Singles from Surfin' on a Backbeat
- "Here She Comes Again" Released: 2001; "Turn It into Something Special" Released: 2002; "This Is My Time" Released: 2002; "Rooftop" Released: 2002;

= Surfin' on a Backbeat =

Surfin' on a Backbeat is the third studio album by German pop singer Sasha, released by Warner Music on 29 October 2001 in German-speaking Europe.

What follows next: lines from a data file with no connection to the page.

(** The keywords a keyed node accepts: those of the generic function, which the
    node holds, those of its method, or all. *)
Definition accepts (m : gmap Z Z) (how : keyed) (meth e : Z) (known : list Z) : Prop :=
  match how with
  | explicit => ∃ kv, m !! idx e 6 = Some kv ∧ is_vec m kv known
  | implicit => ∃ kv specs, m !! idx meth 5 = Some kv ∧ is_vec m kv (flat specs) ∧
                            known = specs.*1
  | unrestricted => True
  end.

Definition rejected (how : keyed) (known : list Z) (opts : list (Z * Z)) : option Z :=
  match how with unrestricted => None | _ => first_unknown known opts end.

(** Either every keyword is accepted, or the first rejected one is a supplied
    keyword that is not known. *)
Lemma rejected_cases how known opts :
  Forall (λ p, p.1 ≠ NULL ∧ p.1 ≠ DFALSE) opts →
  rejected how known opts = None ∨
  (∃ kw, rejected how known opts = Some kw ∧ kw ≠ NULL ∧ kw ≠ DFALSE ∧
         kw ∈ opts.*1 ∧ (kw ∉ known) ∧ how ≠ unrestricted).
Proof.
  intros Hk. destruct how; simpl; [| |by left].
  all: induction Hk as [|[k v] opts [Hn Hd] Hk IH]; simpl in *; [by left|].
  all: destruct (decide (k ∈ known)) as [Hkn|Hkn];
    [rewrite bool_decide_true by done|rewrite bool_decide_false by done].
  all: try (right; exists k; split_and!; try done; left).
  all: destruct IH as [->|(kw & -> & ? & ? & ? & ? & ?)]; [by left|right].
  all: exists kw; split_and!; try done; by right.
Qed.

Lemma CHECK_KEYWORDS_ok s how optionals meth e known opts :
  accepts (mem s) how meth e known → is_vec (mem s) optionals (flat opts) →
  CHECK_KEYWORDS how optionals meth e s = Ok (default NULL (rejected how known opts)) s.
Proof.
  intros A V. pose proof (vec_arr _ _ _ V) as Ho.
  assert (Z.odd (length (flat opts)) = false) as Hodd.
  { rewrite length_flat, Nat2Z.inj_mul. apply Z.odd_mul. }
  destruct how; simpl in *.
  - destruct A as (kv & H6 & Hk). mstep (load_ok _ _ _ H6). unfold check_explicit_kwds.
    mstep (vector_size_ok _ _ _ V). mstep (vector_size_ok _ _ _ Hk). rewrite Hodd.
    apply (check_each_keyword_ok s _ _ [] opts known).
    + intros kw. apply (find_keyword_1 s _ [] known); [by apply vec_arr|lia].
    + done.
    + rewrite length_flat. lia.
  - destruct A as (kv & specs & H5 & Hk & ->). unfold method_keyword_specifiers.
    mstep (load_ok _ _ _ H5). unfold check_explicit_kwds.
    mstep (vector_size_ok _ _ _ V). mstep (vector_size_ok _ _ _ Hk). rewrite Hodd.
    apply (check_each_keyword_ok s _ _ [] opts specs.*1).
    + intros kw. apply (find_keyword_2 s _ [] specs); [by apply vec_arr|].
      rewrite length_flat. lia.
    + done.
    + rewrite length_flat. lia.
  - unfold check_unrestricted_kwds. mstep (vector_size_ok _ _ _ V). by rewrite Hodd.
Qed.

(** ** The generic function above a node *)

Definition functionp (m : gmap Z Z) (x : Z) : option bool :=
  w ← m !! idx x 0; mask ← m !! idx w 2; Some (negb (Z.land (R mask) 64 =? 0)).

Fixpoint gf_above (m : gmap Z Z) (fuel : nat) (x : Z) : option Z :=
  f ← functionp m x;
  if f : bool then Some x
  else match fuel with
       | O => None
       | S fuel => parent ← m !! idx x 5; gf_above m fuel parent
       end.

Lemma FUNCTIONP_ok s x b : functionp (mem s) x = Some b → FUNCTIONP x s = Ok b s.
Proof.
  unfold functionp, FUNCTIONP. intros E.
  destruct (mem s !! idx x 0) as [w|] eqn:E1; [|done]. simpl in E.
  destruct (mem s !! idx w 2) as [mask|] eqn:E2; [|done]. simpl in E. injection E as <-.
  mstep (load_ok _ _ _ E1). by mstep (load_ok _ _ _ E2).
Qed.
Lemma MV_UNSPILL_ok s d vals :
  wf s → length vals <= VALUES_MAX → teb_end <= d →
  arr (mem s) d (Z.of_nat (length vals) :: vals) →
  ∃ s', MV_UNSPILL d s = Ok (default DFALSE (head vals)) s' ∧ returns s' vals ∧
    s' = with_teb (set_return_values_count (length vals))
           (with_mem (mset (mem s) (return_value 0) vals) s).
Proof.
  intros W Hl Hd A. apply arr_cons in A as [A0 A].
  assert (mapped (mem s) (return_value 0) (length vals)) as Hm.
  { eapply mapped_le; [by apply wf_return_values|done]. }
  set (s' := with_teb _ _). exists s'.
  assert (returns s' vals) as Rt by (constructor; [done|done|apply arr_mset]).
  split_and!; [|done|done]. unfold MV_UNSPILL. mstep (load_ok _ _ _ A0). rewrite Nat2Z.id.
  assert (apart (return_value 0) (length vals) (idx d 1) (length vals)) as Ap.
  { unfold apart, return_value, idx. teb_lia. }
  mstep (copy_loop_ok s (return_value 0) (idx d 1) vals A Hm Ap).
  set (s1 := with_mem _ s).
  mstep (modify_teb_ok (set_return_values_count (length vals)) s1).
  by apply first_return_value_ok.
Qed.

(** Allocating room and spilling into it. *)
Lemma spill_fresh_ok s f vals size :
  wf s → returns s vals → length vals + 1 <= size →
  let m := mset (mset (mem (after_alloc size s)) (return_value 0) [f]) (brk s)
             (Z.of_nat (length vals) :: with_first f vals) in
  let s1 := with_mem m (after_alloc size s) in
  (d ← alloc_words size; MV_SPILL_into f d) s = Ok (brk s) s1 ∧ wf s1 ∧
  arr (mem s1) (brk s) (Z.of_nat (length vals) :: with_first f vals) ∧
  heap (mem s) ⊆ heap (mem s1).
Proof.
  intros W Rt Hsz m s1. pose proof (wf_brk s W) as Hb. pose proof (rt_max _ _ Rt) as Hmax.
  mstep (alloc_words_ok size s ltac:(lia)).
  assert (wf (after_alloc size s)) as Wa.
  { apply (wf_extend s); [done|simpl; lia|apply extends_mset; lia|].
    intros a Ha. simpl in Ha. apply (mset_after_alloc_fresh s size [] a); simpl; [lia|lia|lia|done]. }
  assert (extends (mem s) (mem (after_alloc size s)) (brk s)) as X by (apply extends_mset; lia).
  assert (returns (after_alloc size s) vals) as Ra.
  { destruct Rt as [C L A]. constructor; [done|done|]. by apply (arr_after s). }
  assert (mapped (mem (after_alloc size s)) (brk s) size) as Hm by (apply mapped_after_alloc; lia).
  split_and!.
  - apply MV_SPILL_into_ok; [done|done|eapply mapped_le; [exact Hm|lia]|lia].
  - set (s0 := with_mem (mset (mem (after_alloc size s)) (return_value 0) [f]) (after_alloc size s)).
    apply (wf_mset s0 (brk s) (Z.of_nat (length vals) :: with_first f vals)).
    + apply wf_mset; [done| |unfold Pempty_vectorVKi, return_value, idx; teb_lia].
      intros i Hi. simpl in Hi. replace (return_value 0 + 8 * i) with (return_value 0) by lia.
      by apply wf_return_value.
    + apply (mapped_mset (mem (after_alloc size s)) (return_value 0) [f]).
      eapply mapped_le; [exact Hm|]. simpl. rewrite length_with_first. lia.
    + unfold Pempty_vectorVKi. teb_lia.
  - apply arr_mset.
  - apply map_subseteq_spec. intros a x Hx.
    pose proof (heap_lookup_apart _ (return_value 0) 1 _ _ Hx) as Ap.
    apply lookup_heap in Hx as [Hx Hh]. apply lookup_heap. split; [|done].
    pose proof (wf_below s _ _ W Hx). change (mem s1) with m. unfold m.
    rewrite lookup_mset_out by lia. rewrite lookup_mset_out; [by rewrite X|].
    intros i Hi. simpl in Hi. unfold apart, return_value, idx in *. teb_lia.
Qed.

(** ** Properties *)

(** C31: Spilling the multiple values and restoring them later gives back the
    same values (with the first replaced by the one passed), whatever
    happened to the multiple-value area in between, as long as the spill
    area itself was not written. *)
Theorem mv_spill_unspill s f vals :
  wf s → returns s vals →
  ∃ d s1, MV_SPILL f s = Ok d s1 ∧ heap (mem s) ⊆ heap (mem s1) ∧
    ∀ s2, wf s2 → (∀ i, 0 <= i <= length vals → mem s2 !! idx d i = mem s1 !! idx d i) →
    ∃ s3, MV_UNSPILL d s2 = Ok (default DFALSE (head (with_first f vals))) s3 ∧
      returns s3 (with_first f vals) ∧ heap (mem s2) ⊆ heap (mem s3).
Proof.
  intros W Rt. pose proof (rt_max _ _ Rt) as Hmax. pose proof (wf_brk s W) as Hb.
  destruct (spill_fresh_ok s f vals (1 + length vals) W Rt ltac:(lia)) as (E & W1 & A & X).
  set (s1 := with_mem _ _) in *. exists (brk s), s1. split_and!; [|done|].
  - unfold MV_SPILL, primitive_allocate. mstep (get_teb_ok s). rewrite (rt_count _ _ Rt).
    mstep (alloc_words_ok (1 + length vals) s ltac:(lia)).
    rewrite (bind_ok _ _ _ _ _ (alloc_words_ok (1 + length vals) s ltac:(lia))) in E.
    by mstep E.
  - intros s2 W2 Hs.
    assert (arr (mem s2) (brk s) (Z.of_nat (length vals) :: with_first f vals)) as A2.
    { intros i x Hi. pose proof (lookup_lt_Some _ _ _ Hi) as Hlt. simpl in Hlt.
      rewrite length_with_first in Hlt. unfold idx in Hs. rewrite Hs by lia. by apply A. }
    rewrite <- (length_with_first f vals) in A2.
    destruct (MV_UNSPILL_ok s2 (brk s) (with_first f vals) W2) as (s3 & E3 & R3 & Es3);
      [rewrite length_with_first; lia|lia|done|].
    exists s3. split_and!; [done|done|]. subst s3.
    apply heap_mset; rewrite ?length_with_first; unfold return_value, idx; teb_lia.
Qed.
Lemma double_shifts_are_128_bit_shifts_witness :
  ∃ s' l h,
    primitive_machine_word_unsigned_double_shift_left (-1) 3 8 (example_state []) = Ok (s64 l) s'
    ∧ returns s' [l; h] ∧ double l h = (double (-1) 3 * 2 ^ 8) mod 2 ^ 128.
Proof.
  destruct (double_shifts_are_128_bit_shifts (-1) 3 8 (example_state []) ltac:(eval_mem) ltac:(lia))
    as [(s' & l & h & E & R' & _ & _ & D) _].
  exists s', l, h. exact (conj E (conj R' D)).
Defined.

(** ** Multiplication *)

Lemma LOHALF_eq x : LOHALF x = x mod 4294967296.
Proof. unfold LOHALF. change 4294967295 with (2 ^ 32 - 1). by rewrite land_mask. Qed.

Lemma HIHALF_eq x : HIHALF x = u64 x / 4294967296.
Proof.
  unfold HIHALF. change 18446744069414584320 with ((2 ^ 32 - 1) * 2 ^ 32).
  rewrite land_mask_shift, Z.shiftr_div_pow2, Z.div_mul by lia.
  change (2 ^ 32) with 4294967296. word.
Qed.

(** The carries out of the low word, which the high word misses. *)
Definition multiply_carries (x y : Z) : Z :=
  let xl := u64 x mod 4294967296 in
  let xh := u64 x / 4294967296 in
  let yl := u64 y mod 4294967296 in
  let yh := u64 y / 4294967296 in
  (xl * yl + 4294967296 * ((xl * yh) mod 4294967296 + (xh * yl) mod 4294967296))
  / 18446744073709551616.

(** Adding four partial products below [(2^32-1)^2]. *)
Lemma partial_products hh hl lh ll :
  0 <= hh <= 18446744065119617025 → 0 <= hl <= 18446744065119617025 →
  0 <= lh <= 18446744065119617025 → 0 <= ll <= 18446744065119617025 →
  let p := 18446744073709551616 * hh + 4294967296 * lh + 4294967296 * hl + ll in
  let t := ll + 4294967296 * (lh mod 4294967296 + hl mod 4294967296) in
  (u64 (ll + u64 (Z.shiftl (u64 (lh mod 4294967296 + hl mod 4294967296)) WORD_BIT)),
   u64 (hh + u64 lh / 4294967296 + u64 hl / 4294967296))
  = (p mod 18446744073709551616, p / 18446744073709551616 - t / 18446744073709551616) ∧
  0 <= t / 18446744073709551616 <= p / 18446744073709551616 ∧ t / 18446744073709551616 <= 2.
Proof.
  intros Bhh Bhl Blh Bll p t. unfold WORD_BIT. rewrite Z.shiftl_mul_pow2 by lia.
  change (2 ^ 32) with 4294967296. rewrite (u64_id lh), (u64_id hl) by (unfold in_u64; lia).
  assert (∀ z, 0 <= z <= 18446744065119617025 →
    ∃ a b, z / 4294967296 = a ∧ z mod 4294967296 = b ∧ z = 4294967296 * a + b ∧
      0 <= a <= 4294967294 ∧ 0 <= b < 4294967296) as S.
  { intros z Hz. eexists _, _. split; [reflexivity|]. split; [reflexivity|]. zmod. }
  destruct (S lh Blh) as (lh1 & lh0 & El1 & El0 & El & L1 & L0).
  destruct (S hl Bhl) as (hl1 & hl0 & Eh1 & Eh0 & Eh & M1 & M0).
  clear S. subst t. rewrite El1, El0, Eh1, Eh0. clear El1 El0 Eh1 Eh0.
  set (t := ll + 4294967296 * (lh0 + hl0)).
  assert (p = t + (hh + lh1 + hl1) * 18446744073709551616) as -> by (subst p t; lia).
  rewrite Z.mod_add, Z.div_add by lia.
  assert (u64 (lh0 + hl0) = lh0 + hl0) as -> by (apply u64_id; unfold in_u64; lia).
  assert (0 <= t / 18446744073709551616 <= 2) by (subst t; clear - Bll L0 M0; zmod).
  split; [|lia]. f_equal.
  - unfold u64. rewrite Z.add_mod_idemp_r by lia. subst t. f_equal. lia.
  - rewrite u64_id; [lia|unfold in_u64; lia].
Qed.

Lemma multiply_double_ok x y :
  let p := u64 x * u64 y in
  multiply_double x y
  = (p mod 18446744073709551616, p / 18446744073709551616 - multiply_carries x y) ∧
  0 <= multiply_carries x y <= p / 18446744073709551616 ∧ multiply_carries x y <= 2.
Proof.
  unfold multiply_double, multiply_carries. cbv zeta. rewrite !LOHALF_eq, !HIHALF_eq.
  pose proof (u64_range x) as Hx. pose proof (u64_range y) as Hy. unfold in_u64 in *.
  pose proof (Z.div_mod (u64 x) 4294967296 ltac:(lia)) as Ex.
  pose proof (Z.div_mod (u64 y) 4294967296 ltac:(lia)) as Ey.
  pose proof (Z.mod_pos_bound (u64 x) 4294967296 ltac:(lia)) as Bx.
  pose proof (Z.mod_pos_bound (u64 y) 4294967296 ltac:(lia)) as By.
  assert (0 <= u64 x / 4294967296 < 4294967296) as Cx by zmod.
  assert (0 <= u64 y / 4294967296 < 4294967296) as Cy by zmod.
  set (xl := u64 x mod 4294967296) in *. set (xh := u64 x / 4294967296) in *.
  set (yl := u64 y mod 4294967296) in *. set (yh := u64 y / 4294967296) in *.
  rewrite Ex, Ey. clearbody xl xh yl yh. clear Ex Ey Hx Hy.
  assert (∀ a b, 0 <= a < 4294967296 → 0 <= b < 4294967296 →
    u64 (a * b) = a * b ∧ 0 <= a * b <= 18446744065119617025) as P
    by (intros a b Ha Hb; assert (0 <= a * b <= 18446744065119617025) by nia;
        split; [apply u64_id; unfold in_u64; lia|done]).
  destruct (P xl yl) as [-> Bll]; [done..|]. destruct (P xl yh) as [-> Blh]; [done..|].
  destruct (P xh yl) as [-> Bhl]; [done..|]. destruct (P xh yh) as [-> Bhh]; [done..|].
  replace ((4294967296 * xh + xl) * (4294967296 * yh + yl))
    with (18446744073709551616 * (xh * yh) + 4294967296 * (xl * yh) + 4294967296 * (xh * yl)
          + xl * yl) by lia.
  generalize dependent (xl * yl). generalize dependent (xl * yh).
  generalize dependent (xh * yl). generalize dependent (xh * yh). clear.
  intros hh Bhh hl Bhl lh Blh ll Bll. by apply partial_products.
Qed.
(** primitive_replace_bytesX copies the source bytes to the destination,
    both given by a base offset in words and an offset in bytes, when the
    blocks do not overlap, and changes no other byte. *)
Theorem replace_bytes_copies s dst dst_base dst_offset src src_base src_offset l :
  let d := idx dst dst_base + dst_offset in
  bytes_at (mem s) (idx src src_base + src_offset) l →
  (∀ b, d <= b < d + length l → is_Some (byte_at (mem s) b)) →
  d + length l <= idx src src_base + src_offset ∨ idx src src_base + src_offset + length l <= d →
  ∃ s', primitive_replace_bytesX dst dst_base dst_offset src src_base src_offset (length l) s =
      Ok () s' ∧
    bytes_at (mem s') d l ∧
    (∀ b, ¬ d <= b < d + length l → byte_at (mem s') b = byte_at (mem s) b).
Proof.
  intros d Hl Hm Hd. unfold primitive_replace_bytesX. fold d.
  destruct (memcpy_ok s d _ l Hl Hm Hd) as (s' & E & [_ B _ _]).
  destruct (Z.ltb_spec 0 (length l)) as [H|H]; simpl when.
  - exists s'. rewrite Nat2Z.id. split_and!; [done| |].
    + intros i x Hi. rewrite B. pose proof (lookup_lt_Some _ _ _ Hi).
      rewrite decide_True by lia. replace (Z.to_nat (d + i - d)) with i by lia. by rewrite Hi.
    + intros b Hb. by rewrite B, decide_False.
  - destruct l; [|simpl in H; lia]. exists s. by split_and!.
Qed.

(** ** Witnesses *)

(** Two byte strings, "abc" at 65536 and "abd" at 65568, and free words. *)
Definition abc_state : state :=
  example_state [(65536, [KLbyte_stringGVKdW; I 3; 6513249; 0]);
                 (65568, [KLbyte_stringGVKdW; I 3; 6578785; 0]); (65600, replicate 8 0)].

Lemma wf_abc_state : wf abc_state.
Proof. apply wf_example. reflexivity. Qed.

Taking Sasha's work further into pop rock, Surfin' on a Backbeat reached the top ten of the albums charts in Germany, but charted significantly lower than its predecessors. It was however, certified gold by the German leg of the IFPI for more than 200,000 sold copies. The album and its re-release produced four singles, including leading single "Here She Comes Again" and "This Is My Time", the 2002 FIFA World Cup television hymn. A reissue of the album was released on 22 July 2002, containing two previously unreleased tracks.

Professional ratings
Review scores
| Source | Rating |
| laut.de | (in German) |

==Track listing==
1. "Rooftop" – 4:09
2. "Blown Away" – 3:21
3. "Turn It into Something Special" – 4:41
4. "One Look in Your Eyes" – 4:13
5. "Here She Comes Again" – 3:55
6. "Everybody Loves You" – 4:31
7. "On and On" – 4:02
8. "Let's Get Closer" – 3:17
9. "Just a Second Away" – 4:14
10. "Drive My Car" – 3:45
11. "Days Like These" – 3:54
12. "Why Does Everybody Hurt" – 3:35

===2002 reissue===
1. "This Is My Time" – 3:37
2. "Rooftop" – 4:09
3. "Blown Away" – 3:21
4. "Turn It into Something Special" – 4:41
5. "One Look in Your Eyes" – 4:13
6. "Here She Comes Again" – 3:55
7. "Everybody Loves You" – 4:31
8. "On and On" – 4:02
9. "Let's Get Closer" – 3:17
10. "Just a Second Away" – 4:14
11. "Drive My Car" – 3:45
12. "Days Like These" – 3:54
13. "Why Does Everybody Hurt" – 3:35
14. "Through the Barricades" – 6:16

==Charts==

===Weekly charts===

| Chart (2001) | Peak position |
|---|---|
| Austrian Albums (Ö3 Austria) | 63 |
| German Albums (Offizielle Top 100) | 7 |
| Swiss Albums (Schweizer Hitparade) | 32 |

==Certifications==

| Region | Certification | Certified units/sales |
| Germany (BVMI) | Gold | 150,000^{^} |
^{^} Shipments figures based on certification alone.